Я понимала, что беззащитна перед отчимом. Он злой, жестокий и мстительный. Он мог как-то так всё представить, что выходило, будто я лентяйка и непослушница. Это из-за него я старалась как можно меньше бывать дома, уходила в лес, на горы, убегала по шаткому подвесному мосту на мыс, который с двух сторон опоясывали Катунь и Кокса перед тем как сойтись вместе. На мысе была роща, чистая и светлая. Всё лето я собирала там красные и жёлтые сыроежки. Сельчане их не брали — они рассыпаются, а я, вволю налюбовавшись на красавцев, срезала тугие шляпки, бережно укладывала в корзинку, а дома, ошпарив кипятком (от этого они становились податливыми и не крошились), солила в кадушку с чесноком и пахучей смородиной.
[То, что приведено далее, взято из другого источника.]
(** C6.  With [AutoCreateTopic] set, [On] runs the provisioner first, at the
    first discovery address only (the first of the caller's list, or the
    default when that list is empty), and every network call it makes is one
    of the provisioner's at that address.  An error of the provisioner, from
    the existence check or from the creation, is what [On] returns, after the
    provisioner's calls and nothing else.  A call to the transport (consumer
    creation, registration of the handler, connect) is made only when the
    configuration is valid and the provisioner has returned nil, and comes
    after all of the provisioner's calls. *)
Theorem On_provisions_before_subscribing {T : Types} (X : Ops T)
        (lc : ListenerConfig T) (w : World T) :
  AutoCreateTopic lc = true ->
  (valid lc ->
   exists (a : string) (rest : list string),
     Lookup (fillDefaults lc) = a :: rest /\
     (Lookup lc = [] -> a = "localhost:4161") /\
     (Lookup lc <> [] -> Lookup lc !! 0%nat = Some a) /\
     On X lc w =
     (err <- ensureTopic X a (Topic lc) ;;
      match err with
      | Some e => ret (Some e)
      | None => subscribe X (fillDefaults lc)
      end) w /\
     (forall e tr w1,
        ensureTopic X a (Topic lc) w = (Ret (Some e), tr, w1) ->
        On X lc w = (Ret (Some e), tr, w1) /\
        Forall (fun ev => is_transport_call ev = false) tr) /\
     Forall (fun ev => is_http_call ev = true -> provisioning_call a (Topic lc) ev)
            (trace_of (On X lc w))) /\
  (forall ev, In ev (trace_of (On X lc w)) -> is_transport_call ev = true ->
     valid lc /\
     exists (a : string) (rest : list string) (trp : list (Event T)) (w1 : World T),
       Lookup (fillDefaults lc) = a :: rest /\
       ensureTopic X a (Topic lc) w = (Ret None, trp, w1) /\
       Forall (fun ev' => is_transport_call ev' = false) trp /\
       trace_of (On X lc w) = trp ++ trace_of (subscribe X (fillDefaults lc) w1)).
Proof.
  intros Hauto.
  assert (valid lc ->
          exists a rest, Lookup (fillDefaults lc) = a :: rest /\
            (Lookup lc = [] -> a = "localhost:4161") /\
            (Lookup lc <> [] -> Lookup lc !! 0%nat = Some a) /\
            On X lc w =
            (err <- ensureTopic X a (Topic lc) ;;
             match err with
             | Some e => ret (Some e)
             | None => subscribe X (fillDefaults lc)
             end) w) as Hrun.
  { intros Hv. destruct (fillDefaults_first lc) as (a & rest & Hl & Hnil & Hcons).
    exists a, rest. repeat split; try assumption.
    apply (On_runs_ensureTopic X lc a rest w Hv Hauto Hl). }
  split.
  - intros Hv. destruct (Hrun Hv) as (a & rest & Hl & Hnil & Hcons & Hon).
    exists a, rest.
    split; [exact Hl|]. split; [exact Hnil|]. split; [exact Hcons|].
    split; [exact Hon|]. split.
    + intros e tr w1 He. split.
      * rewrite Hon. unfold bind. rewrite He. simpl. rewrite app_nil_r. reflexivity.
      * destruct (ensureTopic_returns X a (Topic lc) w)
          as (e' & tr' & w' & He' & Htr).
        rewrite He' in He. injection He as _ <- _.
        eapply Forall_impl; [exact Htr|].
        intros ev. apply provisioning_call_not_transport.
    + pose proof (provisionAndSubscribe_calls X (fillDefaults lc) a rest w Hl) as Hc.
      rewrite <- (On_stages X lc w Hv) in Hc.
      destruct (fillDefaults_frame lc) as (Ht & _). rewrite Ht in Hc.
      eapply Forall_impl; [exact Hc|].
      intros ev [Hp | Hs] Hhttp; [exact Hp|].
      destruct Hs as [-> | [-> | ->]]; discriminate.
  - intros ev Hin Htransport.
    destruct (valid_dec lc) as [Hv | Hnv].
    + split; [exact Hv|].
      destruct (Hrun Hv) as (a & rest & Hl & _ & _ & Hon).
      destruct (ensureTopic_returns X a (Topic lc) w) as (e & trp & w1 & He & Htr).
      assert (Forall (fun ev' => is_transport_call ev' = false) trp) as Hno.
      { eapply Forall_impl; [exact Htr|].
        intros ev'. apply provisioning_call_not_transport. }
      destruct e as [e|].
      * exfalso. rewrite Hon in Hin. unfold bind in Hin. rewrite He in Hin.
        unfold trace_of in Hin. simpl in Hin. rewrite app_nil_r in Hin.
        rewrite Forall_forall in Hno. apply list_elem_of_In in Hin.
        specialize (Hno _ Hin). congruence.
      * exists a, rest, trp, w1. repeat split; try assumption.
        rewrite Hon. unfold bind. rewrite He.
        destruct (subscribe X (fillDefaults lc) w1) as [[r tr'] w2]. reflexivity.
    + exfalso. destruct (On_invalid X lc w Hnv) as (e & He).
      rewrite He in Hin. exact Hin.
Qed.

Lemma On_provisions_before_subscribing_witness :
  On lookup_broken (listener pong) []
  = (Ret (Some (fmt_Errorf "unexpected status code: 500")),
     [http_Get_call "http://disc:4161/lookup?topic=orders"],
     ["GET http://disc:4161/lookup?topic=orders"]).
Proof.
  assert (valid (listener pong)) as Hv by (repeat split; discriminate).
  destruct (proj1 (On_provisions_before_subscribing lookup_broken (listener pong) []
                     eq_refl) Hv)
    as (a & rest & Hl & _ & _ & _ & Herr & _).
  injection Hl as <- <-.
  apply (Herr (fmt_Errorf "unexpected status code: 500")
              [http_Get_call "http://disc:4161/lookup?topic=orders"]
              ["GET http://disc:4161/lookup?topic=orders"]).
  reflexivity.
Defined.

(** ** The dispatch callback (lines 73-96) *)

Section Dispatch.

Context {T : Types} (X : Ops T).

Variables (lc : ListenerConfig T) (message : nsq_Message) (w : World T).

Lemma handleMessage_parse_error (m : Message) (e : goerror) :
  json_Unmarshal X (msg_Body message) (undecoded message) = (m, Some e) ->
  handleMessage X lc message w = (Ret (Some e), [], w).
Proof.
  intros H. unfold handleMessage. fold (undecoded message). rewrite H. reflexivity.
Qed.

Section Parsed.

Variables (m : Message) (h : HandlerFunc T).
Hypothesis Hparse :
  json_Unmarshal X (msg_Body message) (undecoded message) = (m, None).
Hypothesis Hhandler : HandlerFunc_ lc = Some h.

Lemma handleMessage_handler_error (m' : Message) (res : iface T) (e : goerror)
      (w1 : World T) :
  h m w = ((m', res, Some e), w1) ->
  handleMessage X lc message w = (Ret (Some e), [HandlerFunc_call m], w1).
Proof.
  intros H. unfold handleMessage. fold (undecoded message). rewrite Hparse.
  unfold call_HandlerFunc. rewrite Hhandler, bind_call, H. reflexivity.
Qed.

Lemma handleMessage_no_reply (m' : Message) (res : iface T) (w1 : World T) :
  h m w = ((m', res, None), w1) ->
  ReplyTo m' = "" ->
  handleMessage X lc message w = (Ret None, [HandlerFunc_call m], w1).
Proof.
  intros H Hr. unfold handleMessage. fold (undecoded message). rewrite Hparse.
  unfold call_HandlerFunc. rewrite Hhandler, bind_call, H. simpl.
  rewrite Hr. reflexivity.
Qed.

Lemma handleMessage_no_emitter (m' : Message) (res : iface T) (e : goerror)
      (w1 w2 : World T) :
  h m w = ((m', res, None), w1) ->
  ReplyTo m' <> "" ->
  NewEmitter X (EmitterConfig_zero X) w1 = (inr e, w2) ->
  handleMessage X lc message w =
  (Ret (Some e), [HandlerFunc_call m; NewEmitter_call (EmitterConfig_zero X)], w2).
Proof.
  intros H Hr He. apply String.eqb_neq in Hr.
  unfold handleMessage. fold (undecoded message). rewrite Hparse.
  unfold call_HandlerFunc. rewrite Hhandler, bind_call, H. simpl.
  rewrite Hr, bind_call, He. reflexivity.
Qed.

Lemma handleMessage_reply (m' : Message) (res : iface T) (em : Emitter T)
      (w1 w2 : World T) :
  h m w = ((m', res, None), w1) ->
  ReplyTo m' <> "" ->
  NewEmitter X (EmitterConfig_zero X) w1 = (inl em, w2) ->
  handleMessage X lc message w =
  (Ret (Emit X em (ReplyTo m') res w2).1,
   [HandlerFunc_call m; NewEmitter_call (EmitterConfig_zero X);
    Emit_call (ReplyTo m') res],
   (Emit X em (ReplyTo m') res w2).2).
Proof.
  intros H Hr He. apply String.eqb_neq in Hr.
  unfold handleMessage. fold (undecoded message). rewrite Hparse.
  unfold call_HandlerFunc. rewrite Hhandler, bind_call, H. simpl.
  rewrite Hr, bind_call, He. simpl. unfold call.
  destruct (Emit X em (ReplyTo m') res w2) as [e w3]. reflexivity.
Qed.

End Parsed.

End Dispatch.

(** C1, as the code has it.  For every delivered message whose body parses
    into an envelope and whose handler succeeds with result [res]: the
    reply destination is read after the handler has returned (the handler
    holds a pointer to the envelope).  If it is then empty, the callback
    makes no publish call and returns nil.  If it is a non-empty [x] and the
    default emitter is constructed, the callback makes exactly one publish
    call, to [x] with [res], and returns what that call returns. *)
Theorem handleMessage_replies {T : Types} (X : Ops T) (lc : ListenerConfig T)
        (message : nsq_Message) (w w1 : World T)
        (m m' : Message) (h : HandlerFunc T) (res : iface T) :
  json_Unmarshal X (msg_Body message) (undecoded message) = (m, None) ->
  HandlerFunc_ lc = Some h ->
  h m w = ((m', res, None), w1) ->
  (ReplyTo m' = "" ->
   handleMessage X lc message w = (Ret None, [HandlerFunc_call m], w1) /\
   publishes (trace_of (handleMessage X lc message w)) = []) /\
  (forall (x : string) (em : Emitter T) (w2 : World T),
     ReplyTo m' = x -> x <> "" ->
     NewEmitter X (EmitterConfig_zero X) w1 = (inl em, w2) ->
     publishes (trace_of (handleMessage X lc message w)) = [(x, res)] /\
     outcome_of (handleMessage X lc message w) = Ret (Emit X em x res w2).1 /\
     world_of (handleMessage X lc message w) = (Emit X em x res w2).2).
Proof.
  intros Hp Hh Hrun. split.
  - intros Hr.
    rewrite (handleMessage_no_reply X lc message w m h Hp Hh m' res w1 Hrun Hr).
    split; reflexivity.
  - intros x em w2 <- Hr He.
    rewrite (handleMessage_reply X lc message w m h Hp Hh m' res em w1 w2 Hrun Hr He).
    repeat split.
Qed.

Lemma handleMessage_replies_witness :
  publishes (trace_of (handleMessage all_well_ops (listener pong) (message_of "X") []))
  = [("X", "pong")] /\
  handleMessage all_well_ops (listener pong) (message_of "") []
  = (Ret None, [HandlerFunc_call (undecoded (message_of ""))], ["handled"]).
Proof.
  split.
  - refine (proj1 (proj2 (handleMessage_replies all_well_ops (listener pong)
                     (message_of "X") [] ["handled"]
                     {| Message_ := message_of "X"; ReplyTo := "X" |}
                     {| Message_ := message_of "X"; ReplyTo := "X" |}
                     pong "pong" eq_refl eq_refl eq_refl)
                   "X" tt ["handled"; "emitter"] eq_refl _ eq_refl)).
    discriminate.
  - refine (proj1 (proj1 (handleMessage_replies all_well_ops (listener pong)
                     (message_of "") [] ["handled"]
                     (undecoded (message_of "")) (undecoded (message_of ""))
                     pong "pong" eq_refl eq_refl eq_refl) eq_refl)).
Defined.

(** The reply rule as stated fails on the code in two ways: when the default
    emitter cannot be constructed no publish call is made although
    [replyTo] is ["X"], and a handler that clears [ReplyTo] through its
    pointer suppresses the reply. *)
Lemma replies_as_stated_fails :
  ~ replies_as_stated emitter_down (listener pong) (message_of "X") [] /\
  ~ replies_as_stated all_well_ops (listener silencing) (message_of "X") [].
Proof.
  split.
  - intros H.
    destruct (H {| Message_ := message_of "X"; ReplyTo := "X" |} pong
                {| Message_ := message_of "X"; ReplyTo := "X" |} "pong" ["handled"]
                eq_refl eq_refl eq_refl) as [Hx _].
    specialize (Hx "X" eq_refl). vm_compute in Hx.
    assert ("X" <> "") as Hne by discriminate.
    specialize (Hx Hne). discriminate.
  - intros H.
    destruct (H {| Message_ := message_of "X"; ReplyTo := "X" |} silencing
                {| Message_ := message_of "X"; ReplyTo := "" |} "pong" ["handled"]
                eq_refl eq_refl eq_refl) as [Hx _].
    specialize (Hx "X" eq_refl). vm_compute in Hx.
    assert ("X" <> "") as Hne by discriminate.
    specialize (Hx Hne). discriminate.
Qed.

(** C4.  The callback hands every error back to the transport, once: a body
    that fails to parse gives the parse error, and the handler is not invoked
    (no call at all is made); a handler error is returned as it is, after the
    single invocation of the handler and without a publish call; a failed
    reply publish gives the publish error as the callback's result, after one
    invocation of the handler and one publish call. *)
Theorem handleMessage_propagates_errors {T : Types} (X : Ops T)
        (lc : ListenerConfig T) (message : nsq_Message) (w : World T) :
  (forall m e,
     json_Unmarshal X (msg_Body message) (undecoded message) = (m, Some e) ->
     handleMessage X lc message w = (Ret (Some e), [], w)) /\
  (forall m h m' res e w1,
     json_Unmarshal X (msg_Body message) (undecoded message) = (m, None) ->
     HandlerFunc_ lc = Some h ->
     h m w = ((m', res, Some e), w1) ->
     handleMessage X lc message w = (Ret (Some e), [HandlerFunc_call m], w1)) /\
  (forall m h m' res em e w1 w2 w3,
     json_Unmarshal X (msg_Body message) (undecoded message) = (m, None) ->
     HandlerFunc_ lc = Some h ->
     h m w = ((m', res, None), w1) ->
     ReplyTo m' <> "" ->
     NewEmitter X (EmitterConfig_zero X) w1 = (inl em, w2) ->
     Emit X em (ReplyTo m') res w2 = (Some e, w3) ->
     handleMessage X lc message w =
     (Ret (Some e),
      [HandlerFunc_call m; NewEmitter_call (EmitterConfig_zero X);
       Emit_call (ReplyTo m') res], w3)).
Proof.
  split; [|split].
  - intros m e Hp. apply (handleMessage_parse_error X lc message w m e Hp).
  - intros m h m' res e w1 Hp Hh Hrun.
    apply (handleMessage_handler_error X lc message w m h Hp Hh m' res e w1 Hrun).
  - intros m h m' res em e w1 w2 w3 Hp Hh Hrun Hr He Hemit.
    rewrite (handleMessage_reply X lc message w m h Hp Hh m' res em w1 w2 Hrun Hr He).
    rewrite Hemit. reflexivity.
Qed.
Отчим любил закусывать моими сыроежками, а заветную кадушку все так и звали — сыроежной. Рыжики и мохнатые молочные грузди я солила в другую кадку. Заготовка грибов тоже была на мне. Мне были по душе эти хлопоты.
Ближе к берегу Катуни роща переходила в еловую чащобу, загромождённую валунами да измочаленными стволами. Помотав по горным порогам и перекатам, Катунь изрыгала замученные деревья на берег. Разъярённая река бесилась и билась в каменные берега, яростно передвигая по дну даже валуны. Гуд около неё стоял такой, что заглушал собой всё вокруг. Возле Катуни становилось страшно. Она сбивала с ног любого, кто пытался помериться с ней силой. Купалась я в ласковой зеленоводной Коксе.
Сразу за мостом, на виду у села, находилась танцплощадка с лавочками по кругу и с навесом для музыкантов, там можно было укрыться от дождя. По воскресеньям за рекой гремела музыка, веселилась молодёжь, проходили сельские гулянья. А в будние дни на мысе никого не было. Он принадлежал мне. Здесь я читала, учила стихи и громко рассказывала их берёзам. Они всё понимали: радуясь весёлым стихам, трепетали прозрачными листочками, светились стволами, откликались птичьим пением; грустным стихам кручинились, склоняя плакучие ветви до земли. Так я и жила меж двух рек всё лето — распевала песни, гонялась за бабочками и стрекозами, слушала мохнатых шмелей и птиц, шум листвы в вышине, мечтала, переходя от дерева к дереву, прижималась к их светлым тёплым стволам. И мудрые берёзы понимали маленькую девочку, утешали, одаривали теплом, наполняли силой. По осени до самых холодов я делала здесь уроки. И тоже рассказывала их своей роще.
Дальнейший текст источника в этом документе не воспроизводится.